Re: [PATCH bpf-next v3 1/2] net: bpf: Always call BPF cgroup filters for egress.

Daniel Borkmann <daniel@xxxxxxxxxxxxx> · Fri, 23 Jun 2023 10:50:48 +0200

On 6/23/23 1:55 AM, Kui-Feng Lee wrote:
On 6/22/23 13:06, Daniel Borkmann wrote:
On 6/22/23 8:28 PM, Yonghong Song wrote:
On 6/22/23 10:15 AM, Kui-Feng Lee wrote:
On 6/21/23 20:37, Yonghong Song wrote:
On 6/20/23 10:14 AM, Kui-Feng Lee wrote:
Always call BPF filters if CGROUP BPF is enabled for EGRESS without
checking skb->sk against sk.

The filters were called only if skb is owned by the sock that the
skb is sent out through.  In another words, skb->sk should point to
the sock that it is sending through its egress.  However, the filters would
miss SYNACK skbs that they are owned by a request_sock but sent through
the listening sock, that is the socket listening incoming connections.
This is an unnecessary restrict.

The original patch which introduced 'sk == skb->sk' is
   3007098494be  cgroup: add support for eBPF programs
There are no mentioning in commit message why 'sk == skb->sk'
is needed. So it is possible that this is just restricted
for use cases at that moment. Now there are use cases
where 'sk != skb->sk' so removing this check can enable
the new use case. Maybe you can add this into your commit
message so people can understand the history of 'sk == skb->sk'.

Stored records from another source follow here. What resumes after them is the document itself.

Lemma set_field_not_yes a f v :
  penalized_unless_yes f = true -> v <> "yes" ->
  calculate_risk_score (set_field f v a) = calculate_risk_score (set_field f "no" a).
Proof.
  intros Hf Hv.
  destruct f; try discriminate Hf; apply calculate_risk_score_ext; same_branch.
Qed.

Lemma unlisted_data_type_ignored a ks1 k ks2 :
  DATA_TYPE_POINTS !! k = None ->
  calculate_risk_score (set_data_types (ks1 ++ k :: ks2) a) =
  calculate_risk_score (set_data_types (ks1 ++ ks2) a).
Proof.
  intros Hk.
  assert (Hp : sensitivity_points k = 0).
  { rewrite <- DATA_TYPE_POINTS_get. unfold dict_get. by rewrite Hk. }
  assert (Hr : sensitivity_reasons k = []).
  { unfold sensitivity_reasons.
    destruct (assoc k sensitivity_code_table) as [c|] eqn:E; [|done].
    apply assoc_Some_elem_of in E. unfold sensitivity_code_table in E.
    repeat (apply elem_of_cons in E as [[= -> ->]|E]); try (by vm_compute in Hk).
    by apply elem_of_nil in E. }
  apply calculate_risk_score_ext; try (unfold_scorers; reflexivity).
  rewrite !calculate_sensitivity_score_eq.
  cbn [set_data_types data_types data_types_unknown].
  destruct (data_types_unknown a); [done|].
  unfold sum_sensitivity_points.
  rewrite !flat_map_app, !foldr_app. cbn [flat_map foldr].
  by rewrite Hp, Hr.
Qed.

Lemma integration_types_counted a ts :
  length ts = length (integration_types a) ->
  calculate_risk_score (set_integration_types ts a) = calculate_risk_score a.
Proof.
  intros Hlen. apply calculate_risk_score_ext; unfold_scorers; try reflexivity.
  by rewrite Hlen.
Qed.

(** The benign answers are answers of the vocabularies, and the answer set
    made of them scores 0 with no reason code. *)
Example benign_in_vocabulary : Forall (fun f => benign f ∈ vocabulary f) all_fields.
Proof. apply (bool_decide_unpack _). by vm_compute. Qed.

Example benign_answers_score :
  exists r,
    calculate_risk_score benign_answers = Returned r /\
    total r = 0 /\ reason_codes r = [].
Proof. eexists. split; [vm_compute; reflexivity | by vm_compute]. Qed.

(** C8, as stated, fails: "maybe" is no answer of the vocabulary of
    [mfa_available], yet it adds 4 points and the reason code CTRL-NOMFA
    to an answer set that scores 0 with "yes" there. *)
Lemma unrecognized_mfa_answer_is_penalized :
  ("maybe" ∉ vocabulary F_mfa_available) /\
  (exists r,
     calculate_risk_score (set_field F_mfa_available "maybe" benign_answers) = Returned r /\
     total r = 4 /\
     reason_codes r = [reason_for "CTRL-NOMFA" "security" 4]) /\
  (exists r,
     calculate_risk_score
       (set_field F_mfa_available (benign F_mfa_available) benign_answers) = Returned r /\
     total r = 0 /\
     reason_codes r = []) /\
  ~ unrecognized_scores_as_benign.
Proof.
  assert (Hv : "maybe" ∉ vocabulary F_mfa_available).
  { apply (bool_decide_unpack _). by vm_compute. }
  split; [exact Hv|].
  split; [eexists; split; [vm_compute; reflexivity | split; by vm_compute]|].
  split; [eexists; split; [vm_compute; reflexivity | split; by vm_compute]|].
  intros H. specialize (H benign_answers F_mfa_available "maybe" Hv).
  vm_compute in H. discriminate H.
Qed.

Ltac field_block := cbn [contribution get_field]; first [adds_block | contribution_block].

Lemma calculate_exposure_score_eq a :
  calculate_exposure_score a = Returned (exposure_result a).
Proof.
  unfold calculate_exposure_score, exposure_result, clamp_to, contributions, exposure_fields.
  cbv zeta. cbn [foldr fst snd]. apply adds_scorer_body.
  repeat (apply adds_seq; [field_block|]). apply adds_last. field_block.
Qed.

Lemma calculate_security_score_contributions a :
  calculate_security_score a = Returned (security_result a).
Proof.
  unfold calculate_security_score, security_result, clamp_to, contributions, security_fields.
  cbv zeta. cbn [foldr fst snd]. apply adds_scorer_body.
  repeat (apply adds_seq; [field_block|]). apply adds_last. field_block.
Qed.

Lemma calculate_posture_score_eq a :
  calculate_posture_score a = Returned (posture_result a).
Proof.
  unfold calculate_posture_score, posture_result, clamp_to, contributions, posture_fields.
  cbv zeta. cbn [foldr fst snd]. apply adds_scorer_body.
  repeat (apply adds_seq; [field_block|]). apply adds_last. field_block.
Qed.

Lemma calculate_integration_score_contributions a :
  calculate_integration_score a = Returned (integration_result a).
Proof.
  unfold calculate_integration_score, integration_result, clamp_to, contributions,
    integration_fields.
  cbv zeta. cbn [foldr fst snd]. apply adds_scorer_body.
  set (c1 := contribution F_integration_method _).
  set (c2 := contribution F_integration_frequency _).
  set (c3 := contribution F_sis_writeback _).
  set (c4 := breadth_contribution _).
  apply (adds_eq _ (c1.1 + (c2.1 + (c3.1 + c4.1))) (c1.2 ++ c2.2 ++ c3.2 ++ c4.2));
    [|lia|by rewrite app_nil_r, <- !app_assoc].
  subst c1 c2 c3 c4.
  repeat (apply adds_seq; [field_block|]). field_block.
Qed.

(** The engine is the sum of the contributions. *)
Lemma calculate_risk_score_contributions a :
  calculate_risk_score a = Returned (score_from_contributions a).
Proof.
  unfold calculate_risk_score.
  rewrite calculate_sensitivity_score_eq, calculate_exposure_score_eq,
    calculate_security_score_contributions, calculate_posture_score_eq,
    calculate_integration_score_contributions.
  unfold score_from_contributions, sensitivity_result.
  destruct (data_types_unknown a); reflexivity.
Qed.

(** An answer that none of the penalized values of its field matches
    contributes nothing. *)
Lemma contribution_unrecognized f v :
  penalized_unless_yes f = false -> v ∉ vocabulary f -> contribution f v = (0, []).
Proof.
  intros Hf Hv.
  destruct f; try discriminate Hf; cbn [vocabulary] in Hv;
    unfold StorageLocation, DataRegion, DeletionProcess, SSOOption,
      IntegrationMethod, IntegrationFrequency, YesNoUnknown in Hv;
    repeat (apply not_elem_of_cons in Hv as [? Hv]);
    cbn [contribution]; unfold sso_contribution, deletion_policy, str_in;
    cbn [field_contribution existsb];
    repeat match goal with
           | H : ?v <> ?s |- context [?v == ?s] =>
               rewrite (proj2 (String.eqb_neq v s) H)
           end;
    reflexivity.
Qed.

Lemma contribution_benign f : contribution f (benign f) = (0, []).
Proof. destruct f; reflexivity. Qed.

Lemma contribution_not_yes f v :
  penalized_unless_yes f = true -> v <> "yes" ->
  contribution f v = contribution f "no" /\
  0 < (contribution f v).1 /\ (contribution f v).2 <> [].
Proof.
  intros Hf Hv.
  destruct f; try discriminate Hf; cbn [contribution];
    unfold control_contribution, retention_contribution;
    rewrite (proj2 (String.eqb_neq v "yes") Hv); cbn [fst snd];
    (split; [reflexivity | split; [lia | discriminate]]).
Qed.

Lemma unlisted_data_type_contributes_nothing k :
  DATA_TYPE_POINTS !! k = None -> sensitivity_points k = 0 /\ sensitivity_reasons k = [].
Proof.
  intros Hk. split.
  - rewrite <- DATA_TYPE_POINTS_get. unfold dict_get. by rewrite Hk.
  - unfold sensitivity_reasons.
    destruct (assoc k sensitivity_code_table) as [c|] eqn:E; [|done].
    apply assoc_Some_elem_of in E. unfold sensitivity_code_table in E.
    repeat (apply elem_of_cons in E as [[= -> ->]|E]); try (by vm_compute in Hk).
    by apply elem_of_nil in E.
Qed.
(** * Audit Intelligence Platform: retrieval core, access control and cache

    A shallow embedding of the Python sources under [src/] and the
    properties of the specification settled against it.

    Conventions.
    - A Python [dict] used as a map is a [gmap]; a dict whose insertion
      order is observed is an association list.
    - Code that can raise returns a [result]; code that mutates an object
      passes the object's state explicitly.
    - External collaborators (vector index, language model, re-ranker,
      Redis, document loaders, text splitters) are parameters of the
      sections that use them. *)

From Stdlib Require Import Ascii.
From stdpp Require Import gmap strings list fin_maps pretty.

Set Default Proof Using "Type".

(** ** Python values shared by the modules *)

(** The exceptions the modelled code raises or catches. *)
Inductive exn : Type :=
| HTTPException (status_code : Z) (detail : string)
| ValueError (msg : string)
| TypeError (msg : string)
| RetryError
| ConnectionError
| ResponseError (msg : string)
| ExternalError (msg : string).

Inductive result (A : Type) : Type :=
| Ok (a : A)
| Raise (e : exn).
Arguments Ok {A} a.
Arguments Raise {A} e.

Definition is_ok {A} (r : result A) : bool :=
  match r with Ok _ => true | Raise _ => false end.

(** [lst[:n]] for a Python int [n]: a negative bound counts from the end. *)
Definition py_slice_to {A} (l : list A) (n : Z) : list A :=
  if (0 <=? n)%Z then take (Z.to_nat n) l
  else take (Z.to_nat (Z.of_nat (length l) + n)) l.

(** A Python float, as its 64-bit IEEE 754 pattern. *)
Inductive pyfloat : Type := FloatBits (bits : Z).

#[global] Instance pyfloat_eq_dec : EqDecision pyfloat.
Proof. solve_decision. Defined.

Module PyFloat.

Definition bits_of (f : pyfloat) : Z := match f with FloatBits b => b end.

(** Exponent all ones and a mantissa that is not zero. *)
Definition is_nan (f : pyfloat) : bool :=
  (Z.land (Z.shiftr (bits_of f) 52) 2047 =? 2047)%Z
  && negb (Z.land (bits_of f) (2 ^ 52 - 1) =? 0)%Z.

(** [float('nan')]. *)
Definition nan : pyfloat := FloatBits 9221120237041090560.

(** Truth value of a float: both zeros are false. *)
Definition truthy (f : pyfloat) : bool :=
  negb ((bits_of f =? 0)%Z || (bits_of f =? 2 ^ 63)%Z).

End PyFloat.

(** A Python dict whose insertion order is observed. *)
Module PyDict.

(** [d[k] = v]: a known key keeps its place and takes the new value, a
    new key goes last. *)
Fixpoint set {K V} `{EqDecision K} (d : list (K * V)) (k : K) (v : V) : list (K * V) :=
  match d with
  | [] => [(k, v)]
  | (k', v') :: rest =>
      if bool_decide (k' = k) then (k', v) :: rest else (k', v') :: set rest k v
  end.

(** [d.get(k)]. *)
Fixpoint get {K V} `{EqDecision K} (d : list (K * V)) (k : K) : option V :=
  match d with
  | [] => None
  | (k', v') :: rest => if bool_decide (k' = k) then Some v' else get rest k
  end.

(** The dict built by inserting the items from left to right. *)
Definition of_items {K V} `{EqDecision K} (items : list (K * V)) : list (K * V) :=
  fold_left (fun d kv => set d kv.1 kv.2) items [].

End PyDict.

Module PyStr.

(** The line feed character as a string. *)
Definition nl : string := String (ascii_of_nat 10) EmptyString.

(** [s[:n]]. *)
Definition slice_to (n : nat) (s : string) : string := String.substring 0 n s.

(** [sep.join(parts)]. *)
Fixpoint join (sep : string) (parts : list string) : string :=
  match parts with
  | [] => EmptyString
  | [p] => p
  | p :: rest => p +:+ sep +:+ join sep rest
  end.

(** [str.lower()] on ASCII text: a byte outside A-Z is left as it
    is, so two strings with the same image here have the same image
    under Python's [lower], which also folds capitals outside ASCII. *)
Definition lower_ascii (c : ascii) : ascii :=
  let n := nat_of_ascii c in
  if (65 <=? n)%nat && (n <=? 90)%nat then ascii_of_nat (n + 32) else c.

Fixpoint lower (s : string) : string :=
  match s with
  | EmptyString => EmptyString
  | String c s' => String (lower_ascii c) (lower s')
  end.

(** The ASCII characters for which [str.isspace()] holds:
    tab, line feed, vertical tab, form feed, carriage return,
    the four separators 0x1c-0x1f and the space. *)
Definition is_space (c : ascii) : bool :=
  let n := nat_of_ascii c in
  ((9 <=? n)%nat && (n <=? 13)%nat)
  || ((28 <=? n)%nat && (n <=? 32)%nat).

Fixpoint lstrip (s : string) : string :=
  match s with
  | EmptyString => EmptyString
  | String c s' => if is_space c then lstrip s' else s
  end.

(** Strip at the right end: a character is dropped when it is a space
    and everything after it has been dropped. Python's [strip] also
    drops the white space outside ASCII. *)
Fixpoint rstrip (s : string) : string :=
  match s with
  | EmptyString => EmptyString
  | String c s' =>
      match rstrip s' with
      | EmptyString => if is_space c then EmptyString else String c EmptyString
      | r => String c r
      end
  end.

Definition strip (s : string) : string := rstrip (lstrip s).

(** [s.lstrip(c)] for a one-character [c]. *)
Fixpoint lstrip_chars (c : string) (s : string) : string :=
  match s with
  | EmptyString => EmptyString
  | String a s' => if bool_decide (String a EmptyString = c) then lstrip_chars c s' else s
  end.

(** Truth value of a string: only the empty string is false. *)
Definition truthy (s : string) : bool :=
  match s with EmptyString => false | _ => true end.

End PyStr.

(** ** src/security/access_control.py *)

Module AccessControl.

(** A value of [USER_ROLES]. *)
Record role_info : Type := RoleInfo {
  ri_name : string;
  ri_access_groups : list string;
}.

Definition USER_ROLES : gmap string role_info :=
  list_to_map
    [ ("admin", RoleInfo "Admin" ["GLOBAL_AUDIT"; "APAC_AUDIT"; "EMEA_AUDIT"; "ALL"]);
      ("apac_auditor", RoleInfo "APAC Auditor" ["APAC_AUDIT"; "GLOBAL_AUDIT"]);
      ("emea_auditor", RoleInfo "EMEA Auditor" ["EMEA_AUDIT"; "GLOBAL_AUDIT"]);
      ("viewer", RoleInfo "Viewer" ["GLOBAL_AUDIT"]) ].

(** The request as [get_current_user] sees it: the raw header list,
    names in lower case as the server hands them over. *)
Record Request : Type := MkRequest {
  headers : list (string * string);
}.

(** [request.headers[key]]: the first header whose name equals the
    lower-cased key. *)
Fixpoint headers_lookup (hs : list (string * string)) (key : string) : option string :=
  match hs with
  | [] => None
  | (k, v) :: hs' =>
      if bool_decide (k = PyStr.lower key) then Some v else headers_lookup hs' key
  end.

(** [request.headers.get(key, default)]. *)
Definition headers_get (hs : list (string * string)) (key dflt : string) : string :=
  default dflt (headers_lookup hs key).

(** The dict [{"role": role, **user}]. *)
Record user : Type := MkUser {
  role : string;
  name : string;
  access_groups : list string;
}.

(** [get_current_user]. Every value of [USER_ROLES] is a non-empty
    dict, so [not user] holds exactly when the lookup returned [None]. *)
Definition get_current_user (request : Request) : result user :=
  let role := headers_get (headers request) "X-User-Role" "admin" in
  match USER_ROLES !! role with
  | None => Raise (HTTPException 403 ("Unknown role: " +:+ role))
  | Some u => Ok (MkUser role (ri_name u) (ri_access_groups u))
  end.

(** A Qdrant filter as [build_access_filter] builds it: the empty dict,
    or a [must] list of [match any] conditions on one payload key. *)
Record match_any : Type := MatchAny {
  ma_key : string;
  ma_any : list string;
}.

Inductive qfilter : Type :=
| FilterEmpty
| FilterMust (conds : list match_any).

(** [build_access_filter]. *)
Definition build_access_filter (u : user) : qfilter :=
  if bool_decide ("ALL" ∈ access_groups u) then FilterEmpty
  else FilterMust [MatchAny "access_group" (access_groups u)].

End AccessControl.

(** ** src/config.py *)

Module Config.

(** The fields of [Settings] the modelled code reads. *)
Record Settings : Type := MkSettings {
  openai_model : string;
  cache_ttl_seconds : Z;
  cohere_api_key : string;
  parent_chunk_size : Z;
  child_chunk_size : Z;
  retrieval_top_k : Z;
  rerank_top_n : Z;
}.

(** The defaults of the class body. *)
Definition default_settings : Settings :=
  {| openai_model := "gpt-4o-mini";
     cache_ttl_seconds := 3600;
     cohere_api_key := "";
     parent_chunk_size := 1500;
     child_chunk_size := 200;
     retrieval_top_k := 20;
     rerank_top_n := 5 |}.

End Config.

(** ** LangChain documents and the vector index *)

Module Doc.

After checking the code and the Alexei's comment[1] again, this check
may be different from what I thought. In another post[2],
Daniel Borkmann mentioned

     Wouldn't that mean however, when you go through stacked devices that
     you'd run the same eBPF cgroup program for skb->sk multiple times?

I read this paragraph several times.
This check ensures the filters are only called for the device on
the top of a stack.  So, I probably should change the check to

     sk == skb_to_full_sk(skb)

I think this should work. It exactly covers your use case:
   they are owned by a request_sock but sent through
   the listening sock, that is the socket listening incoming connections
and sk == skb->sk for non request_sock/listening_sock case.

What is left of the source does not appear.